One part of the entries below is wanted: the lines from the one containing "[s] when [s]" through the one containing "Definition recidivism_columns : list". Write those out exactly and nothing else.

(Data extracted from a collection)
__________

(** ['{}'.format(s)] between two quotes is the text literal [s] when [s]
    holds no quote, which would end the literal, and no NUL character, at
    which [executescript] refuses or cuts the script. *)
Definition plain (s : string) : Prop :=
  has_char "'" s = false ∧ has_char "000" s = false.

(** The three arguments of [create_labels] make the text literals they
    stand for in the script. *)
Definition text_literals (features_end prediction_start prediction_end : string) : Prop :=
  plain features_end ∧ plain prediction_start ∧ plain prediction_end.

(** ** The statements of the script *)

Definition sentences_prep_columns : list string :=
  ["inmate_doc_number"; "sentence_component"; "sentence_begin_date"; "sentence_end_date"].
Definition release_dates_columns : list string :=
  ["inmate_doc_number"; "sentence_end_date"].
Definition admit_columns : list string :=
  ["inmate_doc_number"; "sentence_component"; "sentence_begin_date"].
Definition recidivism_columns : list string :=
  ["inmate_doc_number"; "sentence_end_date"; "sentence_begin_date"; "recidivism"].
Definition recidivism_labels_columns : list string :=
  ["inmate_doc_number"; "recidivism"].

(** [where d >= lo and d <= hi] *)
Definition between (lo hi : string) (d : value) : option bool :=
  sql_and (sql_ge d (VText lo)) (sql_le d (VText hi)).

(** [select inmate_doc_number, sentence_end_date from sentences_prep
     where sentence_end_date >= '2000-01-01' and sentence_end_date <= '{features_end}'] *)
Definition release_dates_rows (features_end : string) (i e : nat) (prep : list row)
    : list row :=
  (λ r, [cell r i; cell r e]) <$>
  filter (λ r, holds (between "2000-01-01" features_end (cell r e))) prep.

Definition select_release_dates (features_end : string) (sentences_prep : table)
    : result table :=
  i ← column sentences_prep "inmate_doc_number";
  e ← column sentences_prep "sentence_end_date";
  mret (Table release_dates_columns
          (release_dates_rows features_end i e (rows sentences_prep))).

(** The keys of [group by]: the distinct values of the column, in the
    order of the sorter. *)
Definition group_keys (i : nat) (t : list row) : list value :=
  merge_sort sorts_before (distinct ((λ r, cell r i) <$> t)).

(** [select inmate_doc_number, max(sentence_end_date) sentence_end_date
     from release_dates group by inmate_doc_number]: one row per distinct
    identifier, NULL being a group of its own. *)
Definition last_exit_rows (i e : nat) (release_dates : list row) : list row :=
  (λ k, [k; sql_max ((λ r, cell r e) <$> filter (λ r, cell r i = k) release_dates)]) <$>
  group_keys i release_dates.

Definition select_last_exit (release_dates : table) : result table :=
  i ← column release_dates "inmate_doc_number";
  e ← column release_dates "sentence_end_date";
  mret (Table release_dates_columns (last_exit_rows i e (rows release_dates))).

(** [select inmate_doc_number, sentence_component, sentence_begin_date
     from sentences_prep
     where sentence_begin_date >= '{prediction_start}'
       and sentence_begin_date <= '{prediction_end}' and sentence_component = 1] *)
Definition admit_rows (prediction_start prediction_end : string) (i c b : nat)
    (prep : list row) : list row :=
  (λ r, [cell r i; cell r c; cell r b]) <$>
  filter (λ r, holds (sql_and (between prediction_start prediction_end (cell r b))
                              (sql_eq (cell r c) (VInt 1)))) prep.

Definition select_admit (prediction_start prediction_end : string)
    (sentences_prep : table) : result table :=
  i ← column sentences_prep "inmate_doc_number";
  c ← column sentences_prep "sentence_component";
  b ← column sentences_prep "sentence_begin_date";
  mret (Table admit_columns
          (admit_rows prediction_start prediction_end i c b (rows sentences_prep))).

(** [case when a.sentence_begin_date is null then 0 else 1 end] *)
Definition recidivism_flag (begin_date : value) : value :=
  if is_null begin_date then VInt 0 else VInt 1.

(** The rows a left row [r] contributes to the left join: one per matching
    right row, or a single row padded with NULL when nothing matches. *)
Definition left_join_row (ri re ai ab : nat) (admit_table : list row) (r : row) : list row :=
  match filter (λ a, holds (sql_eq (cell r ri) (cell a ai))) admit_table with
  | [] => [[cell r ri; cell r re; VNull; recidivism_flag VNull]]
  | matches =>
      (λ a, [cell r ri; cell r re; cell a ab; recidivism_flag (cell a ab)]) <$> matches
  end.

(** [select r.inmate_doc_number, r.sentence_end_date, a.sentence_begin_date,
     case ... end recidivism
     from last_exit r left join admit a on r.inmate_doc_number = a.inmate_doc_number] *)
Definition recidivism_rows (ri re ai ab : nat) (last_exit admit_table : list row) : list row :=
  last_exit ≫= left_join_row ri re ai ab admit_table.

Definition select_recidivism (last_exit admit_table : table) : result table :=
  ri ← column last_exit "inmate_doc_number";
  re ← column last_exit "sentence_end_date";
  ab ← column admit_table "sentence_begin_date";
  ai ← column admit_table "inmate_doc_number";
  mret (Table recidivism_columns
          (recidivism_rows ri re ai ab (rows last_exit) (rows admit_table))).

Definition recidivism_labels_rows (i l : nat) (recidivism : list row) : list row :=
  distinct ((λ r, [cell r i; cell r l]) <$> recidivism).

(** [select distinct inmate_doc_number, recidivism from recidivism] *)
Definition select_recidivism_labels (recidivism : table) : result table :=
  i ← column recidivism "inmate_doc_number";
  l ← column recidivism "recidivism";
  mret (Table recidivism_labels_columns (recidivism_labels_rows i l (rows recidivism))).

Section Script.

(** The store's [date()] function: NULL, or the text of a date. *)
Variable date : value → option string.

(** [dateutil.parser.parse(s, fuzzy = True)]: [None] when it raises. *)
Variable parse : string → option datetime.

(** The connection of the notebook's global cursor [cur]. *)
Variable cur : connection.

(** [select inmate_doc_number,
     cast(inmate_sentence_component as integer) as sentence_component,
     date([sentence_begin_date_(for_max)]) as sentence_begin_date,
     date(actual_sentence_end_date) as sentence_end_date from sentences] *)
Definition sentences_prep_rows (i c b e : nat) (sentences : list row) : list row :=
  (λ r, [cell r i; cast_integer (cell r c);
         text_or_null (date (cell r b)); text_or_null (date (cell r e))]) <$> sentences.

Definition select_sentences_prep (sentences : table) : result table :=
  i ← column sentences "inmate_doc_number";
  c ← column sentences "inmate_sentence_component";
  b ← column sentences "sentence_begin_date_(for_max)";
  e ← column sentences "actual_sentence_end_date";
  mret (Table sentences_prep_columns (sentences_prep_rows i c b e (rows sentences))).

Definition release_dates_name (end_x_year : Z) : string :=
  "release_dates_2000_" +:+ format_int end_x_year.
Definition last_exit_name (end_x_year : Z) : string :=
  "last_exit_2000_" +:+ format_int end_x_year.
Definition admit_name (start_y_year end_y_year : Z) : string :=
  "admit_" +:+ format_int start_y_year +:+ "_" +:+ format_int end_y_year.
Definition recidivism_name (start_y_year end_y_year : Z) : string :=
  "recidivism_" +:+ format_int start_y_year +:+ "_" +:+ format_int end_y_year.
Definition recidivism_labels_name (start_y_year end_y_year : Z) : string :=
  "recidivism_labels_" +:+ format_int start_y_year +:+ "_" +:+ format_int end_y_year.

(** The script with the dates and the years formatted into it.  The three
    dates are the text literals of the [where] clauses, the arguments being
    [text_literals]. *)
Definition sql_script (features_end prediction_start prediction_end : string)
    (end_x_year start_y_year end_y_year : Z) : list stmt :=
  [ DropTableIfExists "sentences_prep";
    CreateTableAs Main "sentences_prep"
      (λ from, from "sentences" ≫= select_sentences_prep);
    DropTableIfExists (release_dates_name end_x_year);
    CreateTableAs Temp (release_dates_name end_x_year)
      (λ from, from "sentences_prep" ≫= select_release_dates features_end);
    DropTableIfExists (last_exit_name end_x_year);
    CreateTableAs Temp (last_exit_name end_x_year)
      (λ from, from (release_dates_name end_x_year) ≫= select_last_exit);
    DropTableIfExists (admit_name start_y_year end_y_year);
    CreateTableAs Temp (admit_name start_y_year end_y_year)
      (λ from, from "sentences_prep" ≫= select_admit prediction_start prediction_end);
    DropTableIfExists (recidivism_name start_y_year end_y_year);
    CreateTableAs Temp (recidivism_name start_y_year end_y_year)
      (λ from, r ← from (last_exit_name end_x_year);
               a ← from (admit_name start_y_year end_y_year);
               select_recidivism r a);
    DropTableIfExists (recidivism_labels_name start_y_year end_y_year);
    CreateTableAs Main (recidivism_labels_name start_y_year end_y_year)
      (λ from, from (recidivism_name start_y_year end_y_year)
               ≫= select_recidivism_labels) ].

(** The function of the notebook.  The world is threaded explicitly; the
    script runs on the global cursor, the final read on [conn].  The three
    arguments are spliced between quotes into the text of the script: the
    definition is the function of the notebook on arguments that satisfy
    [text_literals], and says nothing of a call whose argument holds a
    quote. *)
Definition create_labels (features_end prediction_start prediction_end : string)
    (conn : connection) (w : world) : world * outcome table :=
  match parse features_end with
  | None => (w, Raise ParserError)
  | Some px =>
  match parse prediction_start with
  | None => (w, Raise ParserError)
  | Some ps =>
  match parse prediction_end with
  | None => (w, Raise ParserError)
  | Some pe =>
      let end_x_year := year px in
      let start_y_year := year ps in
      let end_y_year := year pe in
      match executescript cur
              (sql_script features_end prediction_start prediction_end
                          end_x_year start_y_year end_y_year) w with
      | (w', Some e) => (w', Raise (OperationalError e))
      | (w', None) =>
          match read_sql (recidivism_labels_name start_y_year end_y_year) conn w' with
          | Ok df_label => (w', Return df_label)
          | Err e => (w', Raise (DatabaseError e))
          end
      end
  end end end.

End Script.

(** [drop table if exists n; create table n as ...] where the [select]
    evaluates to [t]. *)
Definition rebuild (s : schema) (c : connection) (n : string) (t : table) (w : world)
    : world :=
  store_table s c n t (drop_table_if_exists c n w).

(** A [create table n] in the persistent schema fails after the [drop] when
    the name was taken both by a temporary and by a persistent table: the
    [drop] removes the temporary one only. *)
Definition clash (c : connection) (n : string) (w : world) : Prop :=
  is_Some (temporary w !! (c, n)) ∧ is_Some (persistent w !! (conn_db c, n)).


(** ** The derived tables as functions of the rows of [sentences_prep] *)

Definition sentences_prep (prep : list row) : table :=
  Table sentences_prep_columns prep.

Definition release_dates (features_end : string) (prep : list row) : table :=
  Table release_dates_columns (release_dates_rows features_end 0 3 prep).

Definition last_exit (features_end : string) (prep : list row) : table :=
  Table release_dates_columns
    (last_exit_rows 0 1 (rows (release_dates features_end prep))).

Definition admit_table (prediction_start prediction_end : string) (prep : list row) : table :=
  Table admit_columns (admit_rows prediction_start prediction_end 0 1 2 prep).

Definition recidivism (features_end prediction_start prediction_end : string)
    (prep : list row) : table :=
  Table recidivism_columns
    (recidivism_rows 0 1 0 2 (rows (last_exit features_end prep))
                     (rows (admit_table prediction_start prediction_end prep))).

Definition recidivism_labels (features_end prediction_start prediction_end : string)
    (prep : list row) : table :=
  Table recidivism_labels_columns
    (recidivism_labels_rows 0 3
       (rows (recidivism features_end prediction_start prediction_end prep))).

__________

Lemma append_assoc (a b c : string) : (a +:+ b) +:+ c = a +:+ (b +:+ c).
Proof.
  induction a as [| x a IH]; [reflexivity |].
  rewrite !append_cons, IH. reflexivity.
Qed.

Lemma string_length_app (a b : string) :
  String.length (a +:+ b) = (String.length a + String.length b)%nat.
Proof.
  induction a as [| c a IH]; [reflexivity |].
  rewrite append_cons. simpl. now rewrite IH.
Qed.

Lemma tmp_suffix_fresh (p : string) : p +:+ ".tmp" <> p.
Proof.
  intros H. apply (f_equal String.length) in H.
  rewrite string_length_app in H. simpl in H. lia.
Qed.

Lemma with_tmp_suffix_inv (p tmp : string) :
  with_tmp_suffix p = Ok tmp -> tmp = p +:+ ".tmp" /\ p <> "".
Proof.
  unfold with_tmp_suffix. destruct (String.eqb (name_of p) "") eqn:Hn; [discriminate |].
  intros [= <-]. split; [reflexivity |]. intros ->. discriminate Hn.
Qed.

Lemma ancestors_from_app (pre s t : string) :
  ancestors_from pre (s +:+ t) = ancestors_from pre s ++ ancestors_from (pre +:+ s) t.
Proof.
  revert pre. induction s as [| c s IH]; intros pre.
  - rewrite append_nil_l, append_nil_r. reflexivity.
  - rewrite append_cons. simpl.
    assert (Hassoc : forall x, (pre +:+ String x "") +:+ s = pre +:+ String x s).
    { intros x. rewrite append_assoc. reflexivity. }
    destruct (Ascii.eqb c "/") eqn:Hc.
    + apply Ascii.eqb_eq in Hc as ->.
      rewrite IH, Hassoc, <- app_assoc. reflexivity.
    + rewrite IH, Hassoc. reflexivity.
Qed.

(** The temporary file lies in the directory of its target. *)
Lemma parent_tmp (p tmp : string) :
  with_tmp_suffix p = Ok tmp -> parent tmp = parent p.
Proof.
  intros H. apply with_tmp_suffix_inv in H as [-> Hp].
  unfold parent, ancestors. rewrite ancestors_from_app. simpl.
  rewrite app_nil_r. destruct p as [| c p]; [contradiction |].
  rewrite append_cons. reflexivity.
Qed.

__________

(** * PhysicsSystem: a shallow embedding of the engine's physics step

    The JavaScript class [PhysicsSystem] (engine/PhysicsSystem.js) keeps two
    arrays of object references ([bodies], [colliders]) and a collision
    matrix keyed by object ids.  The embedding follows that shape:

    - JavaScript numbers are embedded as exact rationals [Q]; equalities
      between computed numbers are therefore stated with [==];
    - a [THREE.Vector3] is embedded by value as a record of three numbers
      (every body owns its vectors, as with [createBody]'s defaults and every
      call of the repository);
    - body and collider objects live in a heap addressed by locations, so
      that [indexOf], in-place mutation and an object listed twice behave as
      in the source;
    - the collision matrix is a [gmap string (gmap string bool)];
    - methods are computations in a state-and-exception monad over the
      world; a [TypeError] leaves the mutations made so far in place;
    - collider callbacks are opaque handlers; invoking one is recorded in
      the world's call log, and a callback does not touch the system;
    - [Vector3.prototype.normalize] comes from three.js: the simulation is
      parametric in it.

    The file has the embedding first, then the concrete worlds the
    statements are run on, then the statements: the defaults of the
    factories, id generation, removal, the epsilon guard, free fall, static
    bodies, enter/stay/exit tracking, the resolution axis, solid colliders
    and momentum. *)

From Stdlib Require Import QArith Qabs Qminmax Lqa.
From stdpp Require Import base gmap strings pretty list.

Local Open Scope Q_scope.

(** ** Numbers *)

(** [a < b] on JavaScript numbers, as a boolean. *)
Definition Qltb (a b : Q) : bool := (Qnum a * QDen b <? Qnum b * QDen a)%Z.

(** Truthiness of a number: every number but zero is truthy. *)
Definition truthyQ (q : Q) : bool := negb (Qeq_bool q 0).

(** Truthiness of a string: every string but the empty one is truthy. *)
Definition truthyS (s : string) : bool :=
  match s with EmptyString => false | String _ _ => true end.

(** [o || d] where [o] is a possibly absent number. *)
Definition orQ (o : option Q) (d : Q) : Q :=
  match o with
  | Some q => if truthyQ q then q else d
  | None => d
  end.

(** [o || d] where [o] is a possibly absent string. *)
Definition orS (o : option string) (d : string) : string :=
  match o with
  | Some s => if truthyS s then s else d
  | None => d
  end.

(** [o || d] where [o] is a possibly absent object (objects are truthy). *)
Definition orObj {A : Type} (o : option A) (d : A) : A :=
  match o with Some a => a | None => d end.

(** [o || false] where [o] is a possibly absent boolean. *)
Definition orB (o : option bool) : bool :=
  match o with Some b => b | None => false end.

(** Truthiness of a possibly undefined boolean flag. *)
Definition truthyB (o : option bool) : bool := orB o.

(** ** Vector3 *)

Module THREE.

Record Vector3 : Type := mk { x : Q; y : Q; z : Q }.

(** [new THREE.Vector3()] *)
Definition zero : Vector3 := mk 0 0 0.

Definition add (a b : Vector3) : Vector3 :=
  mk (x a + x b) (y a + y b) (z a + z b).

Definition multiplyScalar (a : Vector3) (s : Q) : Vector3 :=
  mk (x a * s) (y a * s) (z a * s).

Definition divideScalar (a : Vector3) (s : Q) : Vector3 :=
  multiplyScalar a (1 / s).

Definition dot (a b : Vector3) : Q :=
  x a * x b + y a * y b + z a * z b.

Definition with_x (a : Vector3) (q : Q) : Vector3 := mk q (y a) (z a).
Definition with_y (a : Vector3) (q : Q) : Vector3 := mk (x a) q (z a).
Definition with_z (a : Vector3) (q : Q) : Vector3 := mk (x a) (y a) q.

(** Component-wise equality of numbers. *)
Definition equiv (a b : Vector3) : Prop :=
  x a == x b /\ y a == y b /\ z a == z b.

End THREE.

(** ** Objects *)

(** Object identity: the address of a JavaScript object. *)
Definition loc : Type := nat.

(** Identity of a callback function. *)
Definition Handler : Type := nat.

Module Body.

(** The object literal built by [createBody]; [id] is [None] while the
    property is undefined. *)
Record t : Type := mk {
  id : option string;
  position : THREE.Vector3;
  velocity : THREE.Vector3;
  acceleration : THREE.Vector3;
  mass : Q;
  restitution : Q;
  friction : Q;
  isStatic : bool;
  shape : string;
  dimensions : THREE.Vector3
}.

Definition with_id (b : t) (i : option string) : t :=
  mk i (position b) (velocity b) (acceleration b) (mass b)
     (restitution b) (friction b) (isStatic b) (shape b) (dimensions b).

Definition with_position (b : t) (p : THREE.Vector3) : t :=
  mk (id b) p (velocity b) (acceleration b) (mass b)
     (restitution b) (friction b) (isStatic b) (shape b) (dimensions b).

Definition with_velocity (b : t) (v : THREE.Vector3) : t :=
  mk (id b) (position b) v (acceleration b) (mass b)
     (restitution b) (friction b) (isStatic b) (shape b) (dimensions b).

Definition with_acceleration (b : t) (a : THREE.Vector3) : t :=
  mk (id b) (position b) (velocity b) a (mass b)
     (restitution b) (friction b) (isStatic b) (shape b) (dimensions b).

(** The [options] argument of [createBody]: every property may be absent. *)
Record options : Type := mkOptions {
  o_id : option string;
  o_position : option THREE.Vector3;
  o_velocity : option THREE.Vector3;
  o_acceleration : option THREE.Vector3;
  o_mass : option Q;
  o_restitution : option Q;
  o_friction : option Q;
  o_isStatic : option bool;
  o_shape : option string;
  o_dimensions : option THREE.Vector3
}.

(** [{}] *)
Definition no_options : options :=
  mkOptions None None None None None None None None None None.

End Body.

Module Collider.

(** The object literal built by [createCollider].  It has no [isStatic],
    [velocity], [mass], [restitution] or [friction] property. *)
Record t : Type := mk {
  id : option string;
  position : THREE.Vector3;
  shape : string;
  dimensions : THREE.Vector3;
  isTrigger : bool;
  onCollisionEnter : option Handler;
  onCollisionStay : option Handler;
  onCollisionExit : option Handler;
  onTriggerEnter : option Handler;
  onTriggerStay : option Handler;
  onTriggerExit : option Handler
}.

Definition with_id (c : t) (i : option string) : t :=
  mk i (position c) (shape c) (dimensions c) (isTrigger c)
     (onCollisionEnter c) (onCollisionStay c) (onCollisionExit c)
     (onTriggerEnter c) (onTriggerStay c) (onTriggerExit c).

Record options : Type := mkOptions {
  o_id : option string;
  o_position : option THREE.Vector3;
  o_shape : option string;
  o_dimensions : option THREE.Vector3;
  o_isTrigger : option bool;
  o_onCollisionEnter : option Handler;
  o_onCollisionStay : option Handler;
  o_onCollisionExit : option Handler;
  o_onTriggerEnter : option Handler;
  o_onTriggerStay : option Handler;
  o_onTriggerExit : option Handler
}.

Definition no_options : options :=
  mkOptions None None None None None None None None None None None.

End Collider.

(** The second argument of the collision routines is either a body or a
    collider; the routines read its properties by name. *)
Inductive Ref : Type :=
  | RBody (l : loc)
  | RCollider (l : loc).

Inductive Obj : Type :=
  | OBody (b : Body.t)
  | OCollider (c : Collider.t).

__________

> **Problem solution**:
(** ['{}'.format(s)] between two quotes is the text literal [s] when [s]
    holds no quote, which would end the literal, and no NUL character, at
    which [executescript] refuses or cuts the script. *)
Definition plain (s : string) : Prop :=
  has_char "'" s = false ∧ has_char "000" s = false.

(** The three arguments of [create_labels] make the text literals they
    stand for in the script. *)
Definition text_literals (features_end prediction_start prediction_end : string) : Prop :=
  plain features_end ∧ plain prediction_start ∧ plain prediction_end.

(** ** The statements of the script *)

Definition sentences_prep_columns : list string :=
  ["inmate_doc_number"; "sentence_component"; "sentence_begin_date"; "sentence_end_date"].
Definition release_dates_columns : list string :=
  ["inmate_doc_number"; "sentence_end_date"].
Definition admit_columns : list string :=
  ["inmate_doc_number"; "sentence_component"; "sentence_begin_date"].
Definition recidivism_columns : list string :=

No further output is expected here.